Exactly Where: DC
I’ve wanted to live in Washington, DC since I was 16. Having been a bit of a political junkie for as long as I can remember—picking a favorite presidential candidate in 1988, religiously watching the State of the Union address every year, reading The Economist as a freshman in high school—everything felt right when I first arrived in the capital for my junior class trip. As we toured DC and its surrounding areas, I was excited to be where I thought it all happened. Seeing the Capitol Building gave me goosebumps, and I’m pretty sure that I stared somewhat slack-jawed at the White House. And it didn’t hurt that I was completely enchanted by the federal-style architecture and the grandeur of the government buildings. It just felt right to be somewhere that held so much history, and continued to play a vital role in the making of that history. I knew then that I would live in Washington, DC.

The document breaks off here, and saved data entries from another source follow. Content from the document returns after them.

(** C6 as stated fails: a backend registered under the empty id is never
    returned by [GetPos], which answers [io.EOF] at its position although
    the registration succeeded and the backend opens. *)
Lemma GetPos_empty_id_is_EOF :
  let H := Fixture.host [] [] in
  let r := gitRepo "" "/srv/a" in
  ∃ p, AddAll [r] NewRepositoryPool = Some p
    ∧ r_Repo r = Ok (NewRepository "" "/srv/a")
    ∧ GetPos 0 p = Err EOF
    ∧ GetPos 0 p ≠ r_Repo r.
Proof.
  intros H r. eexists. split; [reflexivity|].
  split; [reflexivity|]. split; [reflexivity|discriminate].
Qed.

(** ** Bulk registration *)

Lemma extends_with_archives_refl (p : RepositoryPool) :
  extends_with_archives p p.
Proof. intros id. destruct (repositories p !! id); auto. Qed.

Lemma extends_with_archives_trans (p1 p2 p3 : RepositoryPool) :
  extends_with_archives p1 p2 →
  extends_with_archives p2 p3 →
  extends_with_archives p1 p3.
Proof.
  intros H12 H23 id. specialize (H12 id). specialize (H23 id).
  destruct (repositories p1 !! id) as [r|].
  - by rewrite H12 in H23.
  - destruct H12 as [H12|H12]; rewrite H12 in H23; simpl in H23; auto.
Qed.

Lemma extends_with_archives_is_Some (p p' : RepositoryPool) id :
  extends_with_archives p p' →
  is_Some (repositories p !! id) →
  is_Some (repositories p' !! id).
Proof. intros Hext [r Hr]. specialize (Hext id). rewrite Hr in Hext. eauto. Qed.


Lemma Add_sivaRepo_extends (id : string) (p : RepositoryPool) :
  extends_with_archives p (Add (sivaRepo id id) p).1.
Proof.
  intros id'. unfold Add. simpl.
  destruct (repositories p !! id) eqn:Hid; simpl.
  - destruct (repositories p !! id'); auto.
  - destruct (decide (id = id')) as [<-|Hne].
    + rewrite Hid, lookup_insert_eq. auto.
    + rewrite lookup_insert_ne by done. destruct (repositories p !! id'); auto.
Qed.

Lemma addSivaFile_archive (root path : string) (f : FileInfo)
    (p : RepositoryPool) :
  strings.HasSuffix (Name f) ".siva" = true →
  addSivaFile root path f p =
    ((Add (sivaRepo (filepath.Join path (Name f))
                    (filepath.Join path (Name f))) p).1,
     [Entry DebugLevel [("file", FString (relativeFileName root path f))]
            "repository added"]).
Proof. intros Hs. unfold addSivaFile. rewrite Hs. by destruct (Add _ p). Qed.

Lemma addSivaFile_other (root path : string) (f : FileInfo)
    (p : RepositoryPool) :
  strings.HasSuffix (Name f) ".siva" = false →
  addSivaFile root path f p =
    (p, [Entry WarnLevel [("file", FString (relativeFileName root path f))]
               "found a non-siva file, skipping"]).
Proof. intros Hs. unfold addSivaFile. by rewrite Hs. Qed.

Lemma addSivaFile_extends (root path : string) (f : FileInfo)
    (p : RepositoryPool) :
  extends_with_archives p (addSivaFile root path f p).1.
Proof.
  destruct (strings.HasSuffix (Name f) ".siva") eqn:Hs.
  - rewrite addSivaFile_archive by done. apply Add_sivaRepo_extends.
  - rewrite addSivaFile_other by done. apply extends_with_archives_refl.
Qed.

Section ScanProperties.
Context `{Host}.

(** The log given to the loop is a prefix of the log it returns. *)
Lemma addSivaDir_loop_log sub root path recursive dirs :
  ∀ p lg,
    addSivaDir_loop sub root path recursive dirs p lg =
      let '(p', lg', e) := addSivaDir_loop sub root path recursive dirs p [] in
      (p', lg ++ lg', e).
Proof.
  induction dirs as [|f dirs IH]; intros p lg; simpl.
  - by rewrite app_nil_r.
  - destruct (IsDir f && recursive).
    + destruct (sub _ p) as [[p1 l1] [e|]]; [done|].
      rewrite (IH p1 (lg ++ l1)), (IH p1 l1).
      destruct (addSivaDir_loop _ _ _ _ _ p1 []) as [[p2 l2] e].
      by rewrite app_assoc.
    + destruct (addSivaFile root path f p) as [p1 l1].
      rewrite (IH p1 (lg ++ l1)), (IH p1 l1).
      destruct (addSivaDir_loop _ _ _ _ _ p1 []) as [[p2 l2] e].
      by rewrite app_assoc.
Qed.


(** A scan without recursion never fails once the directory is listed: it
    registers every entry with the suffix under the joined path and logs a
    warning for every other entry. *)
Lemma addSivaDir_loop_flat sub root path dirs :
  ∀ p, ∃ p' lg,
    addSivaDir_loop sub root path false dirs p [] = (p', lg, None)
    ∧ extends_with_archives p p'
    ∧ (∀ f, f ∈ dirs → strings.HasSuffix (Name f) ".siva" = true →
         is_Some (repositories p' !! filepath.Join path (Name f)))
    ∧ (∀ f, f ∈ dirs → strings.HasSuffix (Name f) ".siva" = false →
         Entry WarnLevel [("file", FString (relativeFileName root path f))]
               "found a non-siva file, skipping" ∈ lg).
Proof.
  induction dirs as [|f dirs IH]; intros p; simpl.
  - exists p, []. split_and!; [done|apply extends_with_archives_refl| |];
      intros f Hf; by apply elem_of_nil in Hf.
  - rewrite andb_false_r.
    destruct (addSivaFile root path f p) as [p1 l1] eqn:Hf.
    destruct (IH p1) as (p' & lg & Hloop & Hext & Hreg & Hwarn).
    rewrite addSivaDir_loop_log, Hloop. exists p', (l1 ++ lg).
    assert (Hext1 : extends_with_archives p p1).
    { replace p1 with (addSivaFile root path f p).1 by by rewrite Hf.
      apply addSivaFile_extends. }
    split_and!; [done|by eapply extends_with_archives_trans| |].
    + intros g [->|Hg]%elem_of_cons Hs; [|by apply Hreg].
      eapply extends_with_archives_is_Some; [done|].
      rewrite addSivaFile_archive in Hf by done. injection Hf as <- _.
      apply (Add_lookup_is_Some (sivaRepo _ _)).
    + intros g [->|Hg]%elem_of_cons Hs.
      * rewrite addSivaFile_other in Hf by done. injection Hf as _ <-.
        apply elem_of_app. left. apply list_elem_of_singleton. done.
      * apply elem_of_app. right. by apply Hwarn.
Qed.

Lemma addSivaDir_sub_readable root dirPath sub p :
  ReadDir dirPath = inr sub →
  addSivaDir_sub root dirPath p =
    addSivaDir_loop (λ _ p', (p', [], None)) root dirPath false sub p [].
Proof. intros Hsub. unfold addSivaDir_sub, addSivaDir_with. by rewrite Hsub. Qed.

Lemma addSivaDir_sub_unreadable root dirPath err p :
  ReadDir dirPath = inl err →
  addSivaDir_sub root dirPath p = (p, [], Some err).
Proof. intros Hsub. unfold addSivaDir_sub, addSivaDir_with. by rewrite Hsub. Qed.


End ScanProperties.

Section BulkProperties.
Context `{Host}.


Lemma AddSivaDir_readable root dirs p :
  ReadDir root = inr dirs →
  AddSivaDir root p =
    addSivaDir_loop (addSivaDir_sub root) root root true dirs p [].
Proof.
  intros Hroot. unfold AddSivaDir, addSivaDir, addSivaDir_with.
  by rewrite Hroot.
Qed.





End BulkProperties.

Section BulkTheorems.
Context `{Host}.


End BulkTheorems.

(** A root with an archive, a directory holding an archive, and a text
    file. *)
Example AddSivaDir_tree :
  let H := Fixture.host []
    [("root", [Fixture.file "r1.siva"; Fixture.dir "sub";
               Fixture.file "notes.txt"]);
     ("root/sub", [Fixture.file "r2.siva"])] in
  ∃ p lg, AddSivaDir "root" NewRepositoryPool = (p, lg, None)
    ∧ idOrder p = ["root/r1.siva"; "root/sub/r2.siva"]
    ∧ lg = [Entry DebugLevel [("file", FString "r1.siva")] "repository added";
            Entry DebugLevel [("file", FString "/sub/r2.siva")]
                  "repository added";
            Entry WarnLevel [("file", FString "notes.txt")]
                  "found a non-siva file, skipping"].
Proof. intros H. eexists _, _. split; [reflexivity|]. split; reflexivity. Qed.




(** ** The composite iterator: one iteration of the loop *)

Section LoopProperties.
Context `{Host} {Row I : Type} `{!RowRepoIter Row I}.
Implicit Types (i j : rowRepoIter (I := I)) (it : I).

Lemma loop_body_canceled i :
  Done (ctx i) (polls i) = true →
  loop_body i = (poll i, ReturnErr ErrSessionCanceled).
Proof. intros Hdone. unfold loop_body. by rewrite Hdone. Qed.

Lemma loop_body_active i it :
  Done (ctx i) (polls i) = false →
  currRepoIter i = Some it →
  loop_body i = next_row (poll i).
Proof. intros Hdone Hcur. unfold loop_body. rewrite Hdone. simpl. by rewrite Hcur. Qed.

Lemma next_row_row j it it' row :
  currRepoIter j = Some it →
  sub_Next it = (it', inr row) →
  next_row j =
    (set_currRepoIter (Some it') (record (EvNext it) j), Return row).
Proof. intros Hcur Hnext. unfold next_row. by rewrite Hcur, Hnext. Qed.

Lemma next_row_EOF j it it' :
  currRepoIter j = Some it →
  sub_Next it = (it', inl EOF) →
  next_row j =
    (set_currRepoIter None
       (record (EvClose it')
          (set_currRepoIter (Some it') (record (EvNext it) j))),
     Continue).
Proof. intros Hcur Hnext. unfold next_row. by rewrite Hcur, Hnext. Qed.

I spent two summers here during college. While interning, I would spend quiet evenings sitting alone at the back of the Jefferson Memorial, collecting my thoughts and feeling content with the knowledge that I was where I believed to be the center of the universe. Countless other short trips for conferences and vacations solidified my desire to make the city my permanent home. I would wander the Capitol grounds, all the while still feeling those goosebumps. And I spent my time in Chicago dreaming about the time I would spend away—one of the (true) reasons I gave a boyfriend for the end of a relationship was I knew that if we stayed together, I’d never live in DC. Nothing was going to stop me.
A few years later, with a law school summer and a year and a half of permanent residency under my belt, nothing has stopped me—I’m exactly where I always thought I wanted to be.